Here’s an example, from yesterday:
OK, that’s it. I’ve never seen the issue of whom folks in other states elect to Congress as being any of my business. But they’re making it my business. I can’t handle another of these farces. These people have to go… https://t.co/Uh0ZVQ3ufr
— Brad Warthen (@BradWarthen) September 22, 2023
Y’all may be familiar with my views on worrying about who holds what congressional seat in a district somewhere else in the country. I don’t approve of it. I think I initially decided this in connection with the fact that folks where I lived — either when I lived here, or in Tennessee or Kansas — would run off at the mouth about how they hated, say, Ted Kennedy. I decided that it was none of their business whom the people of Massachusetts chose to elect to represent them in the Senate.
And you can’t say that without also believing that it was none of other people’s business whether South Carolinians wanted to keep re-electing Strom Thurmond. The whole point of representative democracy is that people in each state — who may have different sets of values — get to elect whomever they want.
Therefore I’ve always harrumphed at people trying elect the people they want in other people’s states and/or districts.
And I still see it that way. But I had just really had it with the yahoos in question. Y’all know how much I despise these stupid, repeated fights over the budget in which nihilists who hate our country threaten to shut down the government, or actually do it, simply because they can. And the Garland thing was so deeply offensive to anyone who values this country or believes in the most basic demands of civility. And while I haven’t taken the roll and compared all the names, it’s basically the same sort of people.
But however much it irritates me, I don’t change policies for personal reasons. I came to this fork in that road (and took it, as Yogi would say) because this country can’t continue to function with these people in these positions. We’re just sinking lower and lower, and our liberal democracy is ceasing to function to such an extent, that these people who live to destroy can’t be in these positions any more.

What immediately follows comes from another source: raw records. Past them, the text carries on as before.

Lemma power_bus_step s h hv n b : bus_ok s -> k_hubs s !! h = Some hv -> port_valid hv n = true ->
  bus_step s (power_state b h n s).
Proof.
  intros Hok Hh Hv. destruct (power_facts s Hok h hv Hh n Hv b) as [Hwf Hca].
  apply (settle_bus_step s h hv); try done. intros d. unfold power_ports, update_port.
  by rewrite lookup_alter_ne.
Qed.

Lemma power_all_bus_step b h k : forall n s hv, bus_ok s -> k_hubs s !! h = Some hv ->
  1 <= n -> n + Z.of_nat k <= hub_port_count hv + 1 -> bus_step s (power_all b h k n s).
Proof.
  induction k as [|k IH]; intros n s hv Hok Hh Hn Hk; cbn [power_all]; [by apply bus_step_refl | ].
  assert (Hv : port_valid hv n = true) by (unfold port_valid; rewrite andb_true_iff; lia).
  pose proof (power_bus_step s h hv n b Hok Hh Hv) as Hs.
  destruct (settle_hub_lookup h n (power_ports b h n (k_ports s)) s h hv Hh)
    as (hv' & Hh' & Ec & _).
  apply (bus_step_trans _ _ _ Hs). apply (IH _ _ hv'); [apply Hs | exact Hh' | lia | lia].
Qed.

(** The state after switching the power of a valid port: ganged switching acts
    on all ports. *)
Definition switched (b : bool) (h : hub_ptr) (hv : virtusb_hub) (n : Z) (s : kernel) : kernel :=
  match hub_power_switching_mode hv with
  | VIRTUSB_HUB_POWER_SWITCHING_GANGED => power_all b h (Z.to_nat (hub_port_count hv)) 1 s
  | VIRTUSB_HUB_POWER_SWITCHING_INDIVIDUAL => power_state b h n s
  end.

(** The ports that a request for port [n] switches. *)
Definition switches (hv : virtusb_hub) (n k : Z) : bool :=
  match hub_power_switching_mode hv with
  | VIRTUSB_HUB_POWER_SWITCHING_GANGED => port_valid hv k
  | VIRTUSB_HUB_POWER_SWITCHING_INDIVIDUAL => k =? n
  end.

Context (s : kernel) (Hok : bus_ok s).
Context (h : hub_ptr) (hv : virtusb_hub) (Hh : k_hubs s !! h = Some hv).

Lemma set_port_power_eq n b :
  virtusb_hub_set_port_power (Some h) n b s =
    Some (if port_valid hv n then (0, switched b h hv n s) else (- EINVAL, s)).
Proof.
  destruct (port_valid hv n) eqn:Hv; [ | by apply (hub_set_port_power_invalid s h hv)].
  unfold switched. destruct (hub_power_switching_mode hv) eqn:E.
  - unfold virtusb_hub_set_port_power. unfold bind at 1.
    rewrite (hub_get_port_eq s h hv) by done. rewrite Hv.
    unfold bind, load. rewrite Hh, E.
    exact (proj1 (hub_set_all_ports_power_eq s h hv b Hok Hh)).
  - by apply (hub_set_port_power_eq s h hv).
Qed.

Lemma hub_count_here : 1 <= hub_port_count hv <= 31.
Proof. destruct (hub_wf_here s Hok h hv Hh) as [Hc _ _ _ _ _]. exact Hc. Qed.

Lemma switched_step n b : port_valid hv n = true -> bus_step s (switched b h hv n s).
Proof.
  intros Hv. unfold switched. case_match; [ | by eapply power_bus_step].
  pose proof hub_count_here. apply (power_all_bus_step _ _ _ _ _ hv); (done || lia).
Qed.

Lemma switched_topology n b : port_valid hv n = true -> topology_step s (switched b h hv n s).
Proof.
  intros Hv. unfold switched. case_match.
  - pose proof hub_count_here. apply (power_all_step _ _ _ _ _ hv); (done || lia).
  - destruct (power_facts s Hok h hv Hh n Hv b). by eapply settle_topology_step.
Qed.

Lemma switched_powered n b k : port_valid hv n = true ->
  port_powered (k_ports (switched b h hv n s)) h k =
    if switches hv n k then b else port_powered (k_ports s) h k.
Proof.
  intros Hv. pose proof hub_count_here. unfold switched, switches, port_valid in *. case_match.
  - rewrite (power_all_powered _ _ _ _ _ hv) by (done || lia).
    destruct (decide _) as [Hd|Hd].
    + by destruct (Z.ltb_spec 0 k), (Z.leb_spec k (hub_port_count hv)); cbn; lia || done.
    + destruct (Z.ltb_spec 0 k), (Z.leb_spec k (hub_port_count hv)); cbn; done || lia.
  - rewrite power_state_powered.
    + case_decide; by destruct (Z.eqb_spec k n).
    + apply (hub_wf_here s Hok h hv Hh). rewrite andb_true_iff in Hv. unfold VIRTUSB_MAX_HUB_PORTS. lia.
Qed.
End power.

(** ** Port reset *)

Section reset.
Context `{StatusChangedTable}.
Context (s : kernel) (Hok : bus_ok s).
Context (h : hub_ptr) (hv : virtusb_hub) (Hh : k_hubs s !! h = Some hv).

Lemma reset_quiet n : Forall is_notification (reset_events h n hv).
Proof.
  unfold reset_events, notify_events. case_match; [done | ]. case_match; [ | done].
  apply status_changed_quiet.
Qed.

Lemma reset_bus_step n : port_connected (k_ports s) h n = true ->
  bus_step s (reset_state h hv n s).
Proof.
  intros Hc. split; cbn; try done.
  - by apply reset_bus_ok.
  - apply dom_insert_lookup_L. by rewrite Hh.
  - eexists. split; [done | apply reset_quiet].
Qed.
End reset.

(** ** Status and change words, bit by bit *)

Lemma or_if_width b flag st : in_width 16 st -> in_width 16 (or_if b flag st).
Proof. intros. unfold or_if. destruct b; [by apply wrap_width | done]. Qed.
#[export] Hint Resolve or_if_width : width.

Lemma wrap_or_testbit w b flag st i : 0 <= w -> in_width w st -> in_width w flag -> 0 <= i ->
  Z.testbit (if b : bool then wrap w (Z.lor st flag) else st) i =
    b && Z.testbit flag i || Z.testbit st i.
Proof.
  intros Hw Hs Hf Hi. destruct b; cbn; [ | done].
  rewrite wrap_testbit, Z.lor_spec by lia. destruct (Z.ltb_spec i w); cbn.
  - apply orb_comm.
  - by rewrite !(in_width_testbit_high w) by (done || lia).
Qed.

Lemma or_if_testbit b flag st i : in_width 16 st -> in_width 16 flag -> 0 <= i ->
  Z.testbit (or_if b flag st) i = b && Z.testbit flag i || Z.testbit st i.
Proof. intros. by apply wrap_or_testbit. Qed.

Lemma zero_width w : 0 <= w -> in_width w 0.
Proof. intros. split; [done | ]. apply Z.pow_pos_nonneg; lia. Qed.
#[export] Hint Resolve zero_width : width.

They just can’t. This is not about party (and usually in the past, people were concerned about who won contests elsewhere because they wanted their party to control Congress). And it’s not about ideology, in any conventional sense. Traditionally, ideology’s role in politics was to drive debates between people who all wanted the good of the country, but disagreed over how that might be obtained.
But in the last few years — mainly since the Republican Party ceased to be the Republican Party in 2016 (it had been creeping that way for several years, but 2016 was the final explosion) — we’ve seen the emergence of a new sort of creature, slouching towards Washington. At this point, one of my more cynical friends will offer a list of people from history who ran for office because they were out for themselves. Certainly. And we still see such people. Currently, this Menendez guy is charged with being one.

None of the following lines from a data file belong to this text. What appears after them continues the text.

Lemma control_change_bits n i : 0 <= n -> 0 <= i < 16 ->
  Z.testbit (control_change_word n) i = change_bit hv n i.
Proof.
  intros Hn. revert i. apply bits16. unfold control_change_word.
  intros i Hi. rewrite !or_u32_testbit by (width32 || (apply elem_of_seqZ in Hi; lia)).
  rewrite !bit_test_spec by done. revert i Hi. apply Forall_forall.
  cbn [seqZ Z.to_nat Pos.to_nat Pos.iter_op Nat.add seq fmap list_fmap].
  repeat constructor; cbn; by rewrite ?andb_false_r, ?andb_true_r, ?orb_false_r.
Qed.

(** No other bit is ever set. *)
Lemma or_u32_range b flag st n : 1 <= n <= 32 -> 0 <= st < 2 ^ n -> 0 <= flag < 2 ^ n ->
  0 <= or_u32 b flag st < 2 ^ n.
Proof.
  intros Hn Hs Hf. unfold or_u32. destruct b; [ | done].
  assert (0 <= Z.lor st flag < 2 ^ n) as Hl.
  { split; [apply Z.lor_nonneg; lia | ]. destruct (decide (Z.lor st flag = 0)) as [->|]; [lia | ].
    assert (0 <= Z.lor st flag) by (apply Z.lor_nonneg; lia).
    apply Z.log2_lt_pow2; [lia | ]. rewrite Z.log2_lor by lia.
    assert (forall x, 0 <= x < 2 ^ n -> Z.log2 x < n) as Hlog; [ | by apply Z.max_lub_lt; apply Hlog].
    intros x Hx. destruct (decide (x = 0)) as [->|]; [cbn; lia | apply Z.log2_lt_pow2; lia]. }
  rewrite wrap_small; [done | ]. unfold in_width. split; [lia | ].
  apply Z.lt_le_trans with (2 ^ n); [lia | ]. apply Z.pow_le_mono_r; lia.
Qed.

Lemma control_word_ranges n : 0 <= control_status_word n < 2 ^ 9 /\
  0 <= control_change_word n < 2 ^ 9.
Proof. split; unfold control_status_word, control_change_word; repeat apply or_u32_range; done || lia. Qed.
End port_state.

(** ** Handlers of the control plane *)

Section control.
Context (s : kernel) (Hm : module_ok s).
Context (c : hcd_ptr) (v : virtusb_hcd) (Hv : k_hcds s !! c = Some v).
Context (Hc : ct_hcd (vh_control v) = Some c).
Context (hv : virtusb_hub) (Hh : k_hubs s !! c = Some hv).

(** The ports of a valid request; port 0 asks for all of them. *)
Definition all_port_states : list virtusb_port_state :=
  map (control_port_state s c hv) (seqZ 1 (hub_port_count hv)) ++
  replicate (Z.to_nat (VIRTUSB_MAX_HUB_PORTS - hub_port_count hv)) zero_port_state.

Lemma drop_zero_states n : 0 <= n <= VIRTUSB_MAX_HUB_PORTS ->
  drop (Z.to_nat n) (replicate (Z.to_nat VIRTUSB_MAX_HUB_PORTS) zero_port_state) =
    replicate (Z.to_nat (VIRTUSB_MAX_HUB_PORTS - n)) zero_port_state.
Proof. intros Hn. rewrite drop_replicate. f_equal. unfold VIRTUSB_MAX_HUB_PORTS in *. lia. Qed.

Definition port_status_reply (req : virtusb_port_status) : virtusb_port_status :=
  mk_port_status (ps_hub_id req) (ps_port req) (hub_port_count hv)
    (control_port_state s c hv (ps_port req))
    (if ps_port req =? 0 then all_port_states
     else replicate (Z.to_nat VIRTUSB_MAX_HUB_PORTS) zero_port_state).

Lemma get_port_status_result us req : us_port_status us = Some req -> 0 <= ps_port req ->
  virtusb_control_get_port_status c us s = Some (
    if ps_hub_id req =? VIRTUSB_ROOT_HUB_ID then
      if hub_port_count hv <? ps_port req then (- EINVAL, None)
      else if us_copy_out us then (0, Some (ReplyPortStatus (port_status_reply req)))
      else (- EFAULT, None)
    else (- ENODEV, None), s).
Proof.
  intros Hus Hp. pose proof (module_bus _ _ _ Hm) as Hbus.
  destruct (hub_wf_here s Hbus c hv Hh) as [Hcount _ _ _ _ _].
  unfold virtusb_control_get_port_status, port_status_reply. rewrite Hus.
  destruct (_ =? VIRTUSB_ROOT_HUB_ID); [cbn [negb] | done].
  unfold bind at 1. rewrite (control_hcd_eq s c v Hv Hc). unfold bind at 1, load. rewrite Hh.
  destruct (Z.ltb_spec (hub_port_count hv) (ps_port req)) as [Hlt|Hge]; [done | ].
  unfold bind at 1. rewrite (build_port_state_total s Hbus c hv Hh) by lia.
  destruct (Z.eqb_spec (ps_port req) 0); [ | unfold bind, ret; by destruct (us_copy_out us)].
  rewrite (proj2 (Z.ltb_ge _ _)) by lia. unfold bind at 1 2.
  rewrite (build_port_states_eq s Hbus c hv Hh) by lia. unfold ret at 1.
  rewrite Z2Nat.id, drop_zero_states by lia. unfold bind, ret. by destruct (us_copy_out us).
Qed.

Lemma get_port_status_keeps us : user_wf us -> keeps (virtusb_control_get_port_status c us) s.
Proof.
  intros [_ Hst _]. destruct (us_port_status us) as [req|] eqn:Hus.
  2: { unfold virtusb_control_get_port_status. rewrite Hus. by apply keeps_ret. }
  pose proof (get_port_status_result us req Hus (Hst req eq_refl)) as E.
  by repeat case_match; (eapply keeps_eq; [exact E | ]).
Qed.

(** ** Backends *)

(** The device is attached to this host controller. *)
Definition below_hcd (d : obj_ptr) : bool :=
  match k_ports s !! DevPort d with
  | Some uv => match port_peer uv with
               | Some (HubPort h _) => bool_decide (h = c)
               | _ => false
               end
  | None => false
  end.

Lemma belongs_eq X T s1 d uv : module_with X T s1 -> k_hcds s1 !! c = Some v ->
  k_ports s1 !! DevPort d = Some uv -> k_ports s1 = k_ports s ->
  (match port_peer uv with
   | None => ret false
   | Some peer =>
       pv <- load_port peer ;;
       h <- control_hcd c ;;
       ret (bool_decide (port_owner pv = Some (OwnerHub h)))
   end) s1 = Some (below_hcd d, s1).
Proof.
  intros Hm1 Hv1 Hu Ep. unfold below_hcd. rewrite <- Ep, Hu.
  destruct (port_peer uv) as [q|] eqn:Eq; [ | done]. pose proof (module_bus _ _ _ Hm1) as [Hwf _].
  destruct (wf_dev_peer _ _ Hwf d uv q Hu Eq) as (h & hv' & i & w & -> & _ & _ & Hw & _ & _ & Eo).
  unfold bind at 1, load. rewrite Hw. unfold bind, control_hcd, load_control, bind, load.
  rewrite Hv1. cbn. rewrite Hc. unfold ret. rewrite Eo. do 2 f_equal.
  apply bool_decide_ext. split; congruence.
Qed.

Lemma backend_register_keeps f us env : keeps (virtusb_control_backend_register f c us env) s.
Proof.
  unfold virtusb_control_backend_register.
  destruct (us_backend_register us) as [req|]; [ | by apply keeps_ret].
  eapply keeps_bind; [apply (lookup_device_eq _ _ s Hm) | ].
  destruct (lookup_result s (br_object_id req)) as [d|] eqn:Hl; [ | by apply keeps_ret].
  destruct (lookup_found _ _ s Hm _ d Hl) as (ov & uv & _ & Ho & _ & _ & _ & Hu & Hm1).
  unfold keeps. apply wp_bind. eapply wp_load; [exact Hu | ].
  eapply keeps_bind; [by apply (belongs_eq _ _ _ d uv Hm1) | ].
  destruct (below_hcd d); cbn [negb]; [ | by apply keeps_put].
  eapply keeps_bind; [by apply (control_hcd_eq _ c v) | ].
  destruct (register_result_spec _ _ _ (mo_inv _ _ _ Hm1) c v Hv f d _ (ie_oom env)
    (object_ref_lookup s d ov Ho)) as (r & s2 & E & Hi2 & Hst & _).
  eapply keeps_bind; [exact E | ]. apply keeps_put; [ | done].
  by apply (module_backend _ _ _ _ _ _ Hm1 Hst).
Qed.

But this is different. I don’t think it’s accurate to say that the cheap Trumpist hustlers of the House are people who are in office because they represent any sort of consensus of views in the places where they come from. I mean, I know that Westerners aren’t nearly as refined as us East Coast types (ahem), but I don’t think Lauren Boebert is in any way a fair representative of…
SECOND EDITOR’S NOTE: The rest is what I added this evening, in order to finish this.
… Colorado. I mean, that’s where John Denver hung out, and he was a pretty normal and pleasant guy, for the most part. Just an ol’ country boy.
And why do people who are not normal or representative get elected? Well, when you’re talking about the House — and we are here — the problem, as I’ve said again and again, is gerrymandering. Both parties have worked hard to draw themselves as many safe districts as possible since 1990, and the Republicans have been way more crafty at it than Democrats (although not everywhere, but I’ve never lived in New York).
Crafty, but not very smart on an individual basis. In 1990, you were dealing with fairly normal, garden-variety Republicans. It was before Newt Gingrich, before Club for Growth types such as Mark Sanford, before the Tea Party, and before You Know Who.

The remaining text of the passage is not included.